The renin–angiotensin–aldosterone system (RAAS) ranks among the most challenging puzzles in cardiovascular medicine. It participates in the principal homeostatic mechanisms such as regulation of vascular tone, circulating volume, organ perfusion, blood clotting, cardiomyocyte growth and collagen matrix turnover [1,2]. The RAAS is a well-established player in the acute stress reaction, with renin occupying the eminent position. Its crucial role is underscored by a variety of triggering stimuli such as renal hypoperfusion due to hypotension, renal artery narrowing or sympathetic system-induced vasoconstriction or reduced sodium chloride (NaCl) load near the macula densa—all issues triggering renin production via different but interdependent routes.
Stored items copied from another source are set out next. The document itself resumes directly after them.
(* ===== verification/TasksList.v ===== *)
(** * Listing tasks

    [ListTasks] pages through a queue, or through the index of one state.  A walk that
    follows the next-page tokens sees every listed row exactly once, in key order. *)

From S2P Require Export TasksGC.

Section listing.
Context {U : Utils} {UO : UtilsOk U} {H : Honey} {HO : HoneyOk H}.
Implicit Types (t u : Task.t) (v : View).

(** The rows [ListTasks] shows for a state; the index behind ENQUEUED holds the head
    of each thread only. *)
Definition listable v (a q : Z) (st : TaskState) t : Prop :=
  has (v_table v) t /\ in_queue a q t /\
  match st with
  | TASK_STATE_INVALID => True
  | TASK_STATE_ENQUEUED => queued (v_thr v) t
  | TASK_STATE_IN_PROGRESS => in_progress t
  | TASK_STATE_DEAD => dead t
  | TASK_STATE_OTHER _ => False
  end.

Definition known_state (st : TaskState) : Prop :=
  match st with TASK_STATE_OTHER _ => False | _ => True end.

(** The bytes a listing is ordered by. *)
Definition rank (st : TaskState) t : bytes :=
  match st with
  | TASK_STATE_ENQUEUED => queueIndexItem (Task.ScheduledAt t) (task_n t)
  | TASK_STATE_IN_PROGRESS => inProgressIndexItem (Task.VisibleAt t) (task_n t)
  | TASK_STATE_DEAD => deadTasksIndexItem (Task.LastFailedAt t) (task_n t)
  | _ => task_key (Task.Id t)
  end.

Definition listing v (a q : Z) (st : TaskState) (l : list Task.t) : Prop :=
  StronglySorted blt (rank st <$> l) /\ (forall t, t ∈ l <-> listable v a q st t).

(** Positions between two rows of [all], as [tasksTable.List] pages see them. *)
Definition pages_from (s : Txn) (a q : Z) (st : TaskState) (all : list Task.t)
    (pos : option CorePaginationToken.t -> list Task.t -> list Task.t -> Prop) : Prop :=
  pos None [] all /\
  forall tok sk suf limit, 0 < limit -> pos tok sk suf ->
    exists page rest next prev,
      tasks_List a q st tok limit s = Ok (mkListTasksResult page next prev, s) /\
      suf = page ++ rest /\ length page = Nat.min (Z.to_nat limit) (length suf) /\
      match next with
      | None => rest = []
      | Some _ => rest <> [] /\ pos next (sk ++ page) rest
      end.

Lemma is_reverse_forward tok : forward tok -> is_reverse tok = false.
Proof. by destruct tok. Qed.

Lemma tasks_List_table s a q :
  wf_table (v_table (view s)) -> is_u64 a -> is_u64 q ->
  exists all pos, listing (view s) a q TASK_STATE_INVALID all /\
    pages_from s a q TASK_STATE_INVALID all pos.
Proof.
  intros Hm Ha Hq. set (T := table (tasks s)).
  set (L := filter (fun e => tablePK a q `prefix_of` e.1) (bt_EachEntry T)).
  assert (Hin : forall k t, (k, t) ∈ L <->
    k = task_key (Task.Id t) /\ listable (view s) a q TASK_STATE_INVALID t).
  { intros k t. unfold L. rewrite list_elem_of_filter, bt_EachEntry_spec. cbn.
    change (bt_den T) with (v_table (view s)). unfold listable, has. split.
    - intros [Hp Hk]. destruct (Hm _ _ Hk) as [-> Hw]. split; [done|]. split; [done|].
      split; [|done]. by apply task_key_prefix in Hp; [|..|apply wf_Id].
    - intros (-> & Hk & Hqt & _). split; [|done]. destruct (Hm _ _ Hk) as [_ Hw].
      by apply task_key_prefix; [..|apply wf_Id|]. }
  assert (Efst : fst <$> L = (rank TASK_STATE_INVALID <$> (snd <$> L))).
  { rewrite <-list_fmap_compose. apply list_fmap_ext. intros i [k t] Hi. cbn.
    by apply list_elem_of_lookup_2, Hin in Hi as [-> _]. }
  assert (Hsort : StronglySorted blt (fst <$> L)).
  { apply StronglySorted_fmap_filter, bt_EachEntry_sorted. }
  exists (snd <$> L), (fun tok sk suf => exists ck cs, sk = snd <$> ck /\ suf = snd <$> cs /\
    positioned fst pt_after L (CoreToMonstera tok) ck cs). split; [|split].
  - split; [by rewrite <-Efst|]. intros t. rewrite list_elem_of_fmap. split.
    + by intros ([k t'] & -> & [_ ?]%Hin).
    + intros Ht. exists (task_key (Task.Id t), t). split; [done|]. by apply Hin.
  - by exists [], L.
  - intros tok ? ? limit Hlim (ck & cs & -> & -> & Hpos). pose proof Hpos as (_ & Hf & _).
    destruct (bt_ListPaginated_spec T (tablePK a q) (CoreToMonstera tok) limit Hlim Hf)
      as (sk' & pg & rs & Hp & Ei).
    destruct (page_step _ _ _ _ Hsort _ _ _ _ _ _ _ Hpos Hp) as (-> & Hlen & Hnext).
    exists (snd <$> pg), (snd <$> rs). eexists _, _. split.
    { unfold tasks_List. cbn. unfold mbind, M_bind, gets. fold T.
      rewrite is_reverse_forward, Ei by done. reflexivity. }
    rewrite fmap_app, length_app, !length_fmap. rewrite length_app in Hlen.
    split; [done|]. split; [done|]. destruct (ListPaginatedResult.NextPaginationToken _) as [tk|] eqn:En;
      cbn [MonsteraToCore]; [|by subst rs].
    destruct Hnext as [Hne Hnp]. split; [by destruct rs|]. exists (ck ++ pg), rs.
    rewrite fmap_app. split; [done|]. split; [done|].
    by change (Some _) with (MonsteraToCore (Some tk)); rewrite CoreToMonstera_MonsteraToCore.
Qed.

(** The rows behind the items of an index. *)
Lemma fetch_all m P time a q items :
  Forall (fun x => exists t, fetched m P time a q x t) items ->
  exists ts, Forall2 (fetched m P time a q) items ts.
Proof.
  induction 1 as [|x items [t Ht] _ [ts IH]]; [by exists []|]. exists (t :: ts). by constructor.
Qed.

Lemma wpv_run_fetch s P time a q items ts :
  wf_table (v_table (view s)) -> Forall2 (fetched (v_table (view s)) P time a q) items ts ->
  for_map items (fun x => tasks_Get (TaskId.mk a q (extractTaskIdFromIndexItem x))) s = Ok (ts, s).
Proof.
  intros Hm. set (f x := tasks_Get _). induction 1 as [|x t items ts Hx _ IH]; [done|].
  assert (Hf : f x s = Ok (t, s)).
  { subst f. cbn beta. rewrite (fetched_id _ _ _ _ _ _ _ Hm Hx). destruct Hx as (Hh & _).
    unfold tasks_Get, tasks_lookup, mbind, M_bind, gets. rewrite bt_Get_spec.
    unfold has in Hh. change (v_table (view s)) with (bt_den (table (tasks s))) in Hh.
    by rewrite Hh. }
  cbn [for_map]. unfold mbind, M_bind. by rewrite Hf, IH.
Qed.

Lemma tasks_List_index (s : Txn) (a q : Z) (st : TaskState) (ix : Txn -> OneToManySortedIndex) (vix : View -> gset bytes)
    (P : Task.t -> Prop) (time : Task.t -> Z) :
  (forall s, omi_den (ix s) = vix (view s)) ->
  (forall tok limit, tasks_List a q st tok limit =
     listFromIndex a q ix (CoreToMonstera tok) limit) ->
  (forall t, rank st t = queueIndexItem (time t) (task_n t)) ->
  (forall t, listable (view s) a q st t <-> has (v_table (view s)) t /\ P t /\ in_queue a q t) ->
  image (has (v_table (view s))) P (fun t => task_pk t ++ queueIndexItem (time t) (task_n t))
    (vix (view s)) ->
  wf_table (v_table (view s)) -> is_u64 a -> is_u64 q ->
  exists all pos, listing (view s) a q st all /\ pages_from s a q st all pos.
Proof.
  intros Hix Hlist Hrank Hlb Himg Hm Ha Hq. set (v := view s) in *.
  set (L := omi_ListAll (ix s) (tablePK a q)).
  assert (Hin : forall x, x ∈ L <-> exists t, fetched (v_table v) P time a q x t).
  { intros x. unfold L. rewrite omi_ListAll_spec, Hix. by apply index_item_fetched. }
  destruct (fetch_all (v_table v) P time a q L) as [all Hall].
  { apply Forall_forall. intros x. apply Hin. }
  assert (Erank : rank st <$> all = L).
  { rewrite (list_fmap_ext _ (fun t => queueIndexItem (time t) (task_n t))) by (intros; apply Hrank).
    by eapply scanned_items. }
  assert (Hsort : StronglySorted blt (id <$> L)) by (rewrite list_fmap_id; apply omi_ListAll_sorted).
  exists all, (fun tok sk suf => exists ck cs, Forall2 (fetched (v_table v) P time a q) ck sk /\
    Forall2 (fetched (v_table v) P time a q) cs suf /\
    positioned id omi_after L (CoreToMonstera tok) ck cs). split; [|split].
  - split; [rewrite Erank; apply omi_ListAll_sorted|]. intros t. rewrite Hlb. split.
    + intros Ht. apply list_elem_of_lookup in Ht as [i Hi].
      by destruct (Forall2_lookup_r _ _ _ _ _ Hall Hi) as (x & _ & ? & ? & ? & _).
    + intros (Ht & HP & Hqt). assert (Hx : rank st t ∈ L).
      { apply Hin. exists t. rewrite Hrank. done. }
      apply list_elem_of_lookup in Hx as [i Hi].
      destruct (Forall2_lookup_l _ _ _ _ _ Hall Hi) as (u & Hu & Hf).
      replace t with u; [by eapply list_elem_of_lookup_2|].
      apply (rows_fun _ (rows_has _ Hm)); [apply Hf|done|].
      rewrite <-(fetched_id _ _ _ _ _ _ _ Hm Hf). eapply (fetched_id _ P time); [done|].
      by rewrite Hrank.
  - exists [], L. split; [constructor|]. done.
  - intros tok sk suf limit Hlim (ck & cs & Hck & Hcs & Hpos). pose proof Hpos as (_ & Hf & _).
    destruct (omi_ListPaginated_spec (ix s) (tablePK a q) (CoreToMonstera tok) limit Hlim Hf)
      as (sk' & rs & Hp). set (r := omi_ListPaginated _ _ _ _) in *.
    destruct (page_step _ _ _ _ Hsort _ _ _ _ _ _ _ Hpos Hp) as (-> & Hlen & Hnext).
    pose proof (Forall2_length _ _ _ Hcs) as El.
    apply Forall2_app_inv_l in Hcs as (pg & rest & Hpg & Hrest & ->).
    pose proof (wpv_run_fetch s P time a q _ pg Hm Hpg) as Efetch.
    exists pg, rest. eexists _, _. split.
    { rewrite Hlist. unfold listFromIndex. cbn. unfold mbind, M_bind, gets. fold r.
      rewrite is_reverse_forward, Efetch by done. reflexivity. }
    split; [done|]. split; [rewrite <-El, <-Hlen; symmetry; by eapply Forall2_length|].
    destruct (ListPaginatedResult.NextPaginationToken r) as [tk|] eqn:En;
      cbn [MonsteraToCore]; [|subst rs; by inversion Hrest].
    destruct Hnext as [Hne Hnp]. split; [by destruct Hrest|].
    exists (ck ++ ListPaginatedResult.Items r), rs. split; [by apply Forall2_app|]. split; [done|].
    by change (Some _) with (MonsteraToCore (Some tk)); rewrite CoreToMonstera_MonsteraToCore.
Qed.

Lemma tasks_List_pages s a q st :
  Inv (view s) -> is_u64 a -> is_u64 q -> known_state st ->
  exists all pos, listing (view s) a q st all /\ pages_from s a q st all pos.
Proof.
  intros [[Hm Hix _ _] _] Ha Hq Hst. destruct st; try done.
  - by apply tasks_List_table.
  - apply (tasks_List_index s a q _ (fun s => queueIndex (tasks s)) v_queue
      (queued (v_thr (view s))) Task.ScheduledAt); try done.
    + intros t. unfold listable. tauto.
    + exact (to_queue _ _ (ix_threads _ _ Hix)).
  - apply (tasks_List_index s a q _ (fun s => inProgressIndex (tasks s)) v_inp
      in_progress Task.VisibleAt); try done.
    + intros t. unfold listable. tauto.
    + exact (ix_inp _ _ Hix).
  - apply (tasks_List_index s a q _ (fun s => deadTasksIndex (tasks s)) v_dead
      dead Task.LastFailedAt); try done.
    + intros t. unfold listable. tauto.
    + exact (ix_dead _ _ Hix).
Qed.
(** ** Any token *)

Lemma wpv_listFromIndex v (a q : Z) (st : TaskState) (ix : Txn -> OneToManySortedIndex) (vix : View -> gset bytes)
    (P : Task.t -> Prop) (time : Task.t -> Z) tok limit :
  (forall s, omi_den (ix s) = vix (view s)) ->
  (forall t, has (v_table v) t -> P t -> in_queue a q t -> listable v a q st t) ->
  image (has (v_table v)) P (fun t => task_pk t ++ queueIndexItem (time t) (task_n t)) (vix v) ->
  wf_table (v_table v) -> is_u64 a -> is_u64 q ->
  wpv (listFromIndex a q ix tok limit) v (fun r v' => v' = v /\
    Forall (listable v a q st) (ltr_Tasks r)).
Proof.
  intros Hix Hlb Himg Hm Ha Hq. unfold listFromIndex. vstep.
  intros s <-. apply wp_gets. cbv zeta. set (r := omi_ListPaginated _ _ _ _).
  assert (Hf : Forall (fun x => exists t, fetched (v_table (view s)) P time a q x t)
    (if is_reverse tok then reverse (ListPaginatedResult.Items r) else ListPaginatedResult.Items r)).
  { apply Forall_forall. intros x Hx.
    assert (Hx' : x ∈ ListPaginatedResult.Items r) by (destruct (is_reverse tok); [by apply elem_of_reverse|done]).
    apply omi_ListPaginated_elem, omi_ListAll_spec in Hx'. rewrite Hix in Hx'.
    eapply index_item_fetched in Hx'; done. }
  revert Hf. set (items := if is_reverse tok then _ else _). intros Hf.
  apply wpv_bind. eapply wpv_mono; [by apply (wpv_fetch P time)|]. intros ts ? [-> Hts]. apply wpv_ret.
  split; [done|]. cbn. apply Forall_forall. intros t Ht. apply list_elem_of_lookup in Ht as [i Hi].
  destruct (Forall2_lookup_r _ _ _ _ _ Hts Hi) as (x & _ & ? & ? & ? & _). by apply Hlb.
Qed.

Lemma wpv_tasks_List v a q st tok limit :
  Inv v -> is_u64 a -> is_u64 q -> known_state st ->
  wpv (tasks_List a q st tok limit) v (fun r v' => v' = v /\
    Forall (listable v a q st) (ltr_Tasks r)).
Proof.
  intros [[Hm Hix _ _] _] Ha Hq Hst. destruct st; try done; cbn [tasks_List].
  - intros s <-. apply wp_bind, wp_gets, wp_ret. split; [done|]. cbn. apply Forall_forall.
    intros t Ht. set (r := bt_ListPaginated _ _ _ _) in Ht.
    assert (Ht' : t ∈ ListPaginatedResult.Items r) by (destruct (is_reverse _); [by apply elem_of_reverse|done]).
    apply bt_ListPaginated_elem in Ht' as (k & Hk%bt_EachEntry_spec & Hp).
    change (bt_den _) with (v_table (view s)) in Hk. destruct (Hm _ _ Hk) as [-> Hw].
    split; [done|]. split; [|done]. apply task_key_prefix in Hp; [done..|by apply wf_Id].
  - eapply (wpv_listFromIndex v a q _ _ v_queue (queued (v_thr v)) Task.ScheduledAt); try done.
    exact (to_queue _ _ (ix_threads _ _ Hix)).
  - eapply (wpv_listFromIndex v a q _ _ v_inp in_progress Task.VisibleAt); try done.
    exact (ix_inp _ _ Hix).
  - eapply (wpv_listFromIndex v a q _ _ v_dead dead Task.LastFailedAt); try done.
    exact (ix_dead _ _ Hix).
Qed.
End listing.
This guarantees that the RAAS is “a friend in need—a friend indeed”. On the other hand, if chronically activated, increased angiotensin II (Ang II) and aldosterone levels in the circulation and tissues result in oxidative overload and chronic inflammation followed by endothelium dysfunction, energy imbalance and fibrocyte proliferation. The results of these processes are the undesirable remodeling of the heart, kidney, brain and vessels. Inappropriate RAAS stimulation is considered to underlie a number of pathologic conditions including hypertension, atherosclerosis complications, heart and kidney failure, mental disturbances and inflammatory damage including acute respiratory distress syndrome (ARDS). Besides Ang II and aldosterone, the RAAS involves a bulk of other biologically active molecules involved in a number of physiological and pathological processes, whose role remains to be elucidated [3,4,5,6,7].